《于是向前走》

龙堂

〈1〉 缘起
 

今天,不是个很棒的天气:阴天再加上小雨阵阵,让路上的行人个个哎声叹道,咒骂老天的没长眼睛,干嘛挑在今天下雨,老娘我平常又没少积什么德,干嘛昨天不下明天不下,偏偏就是要今天下。即使如此,这样阴寒诡异的天气,却更是适合一个正行走中的女孩现在的心情,适合她此时此刻想哭却又忍耐的面容。
‘我,我被强暴了!’
在警察局前,女人没有抬头看向办案的女警,她只是非常痛苦的勉强挤出了这么一句,然后微弱的叹了一口长气。就像是,说完了这句,她就可以不负责任的倒下,可以不再置理内心里的挣扎,可以,再次回到事情之前的自己...

赤木晴子,今年23岁,刚从大学里毕业,是个标准的社会新鲜人。刚踏入职场生活的她,因为过去总是被无所不至的保护着,即使还在努力适应现实社会的现实与磨练,但她依然是个很乐天的女孩,依然坚强的面对所有职场所有接肿而来的压力。努力的过着属于她的每一天,期待着属于她的幸福的日子,她,赤木晴子,相信着明日升起的太阳。

直到,那天晚上....

‘晴子,经理找你!’一个戴着眼镜的20岁妙女郎,轻轻的拍了拍正在发呆的晴子。
‘啊!喔!...好!!!’突然回魂的晴子,赶紧整理整理了自己的服装。
‘那么,我就先离开了唷,报表我就先放这了。’说完,没再多撇晴子一眼,女郎便啪答啪答的踏着高跟鞋走出办公室。
‘啊....’看着女郎离开的背影,晴子嘴巴一张一阖的,却还是只发出了啊的一声。
想不到,自己竟然发呆了那么久,真是的!

‘经理,我进来了!’敲着门,晴子必恭必敬的轻声关上了门。
‘好!你过来,坐下来吧!我有点话想跟你谈谈。’年约30,既年轻又稳重的男人,从晴子一进来,就非常的有好感。
‘好、好的!’淡淡的红晕,染上了晴子的脸庞。
‘要喝些什么呢?咖啡还是红茶’走到了门口旁的茶水机,经理秋本亲切的问了问晴子。
‘红茶,谢谢!’心中窃喜的晴子,更是越加的喜欢这位年轻有为的男子。
于是,当一个双眼逐渐被初来的爱情所遮蔽的女孩,便再也什么都变得模糊了,包括秋本随手锁上大门的那个景象....

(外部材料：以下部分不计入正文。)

Definition strip_space_right (s : string) : option string :=
  first_some (λ e, cut_suffix e s) space_encodings.

(** Strip as long as it can be done; every strip shortens the string, so its
    length is fuel enough. *)
Fixpoint strip_loop (strip : string → option string) (fuel : nat) (s : string) : string :=
  match fuel with
  | O => s
  | S fuel => match strip s with Some s' => strip_loop strip fuel s' | None => s end
  end.

Definition strip_all (strip : string → option string) (s : string) : string :=
  strip_loop strip (String.length s) s.

Definition TrimSpace (s : string) : string :=
  strip_all strip_space_right (strip_all strip_space_left s).

(** [strings.TrimRight s cutset] for a cut set of one ASCII byte. *)
Definition TrimRight (s : string) (c : ascii) : string :=
  strip_all (cut_suffix (String c EmptyString)) s.

(** ** Letter case

    [to_lower_ascii] is [unicode.ToLower] on ASCII.  [ToLower] also maps the
    two other runes whose lower case is an ASCII letter, U+0130 to "i" and the
    Kelvin sign U+212A to "k"; every other rune beyond ASCII maps to bytes
    beyond ASCII and is kept as it is: the callers compare the result with
    ASCII words only. *)
Definition to_lower_ascii (c : ascii) : ascii :=
  let n := N_of_ascii c in
  if bool_decide (65 ≤ n ≤ 90)%N then byte (n + 32)%N else c.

‘不、不要’虚弱的啜泣着,晴子分不清楚在脸上的是汗还是泪。
完全不置理身下的人,秋本像只得逞的野兽,只是继续大力的冲击着那软弱无力的身体,一下又一下,像是要击碎晴子那仅存的自尊,无情而邪恶。
‘你其实很爽吧,婊子!’像是一剂最强的攻击,晴子的感觉,在这句话的结束的那刻,也跟着离开自己的躯体。剩下的,除了空洞....还是空洞...

‘如果你说出去,我就将这些照片放到网路上去,我想你应该不想要害家里的人丢脸吧。’随手将几张照片甩到了晴子的身上,秋本就这样冷笑的看了晴子,便理所当然的离开犯罪现场。只剩下已经再也哭不出来的晴子,一动也不动的望着窗外射入的曙光。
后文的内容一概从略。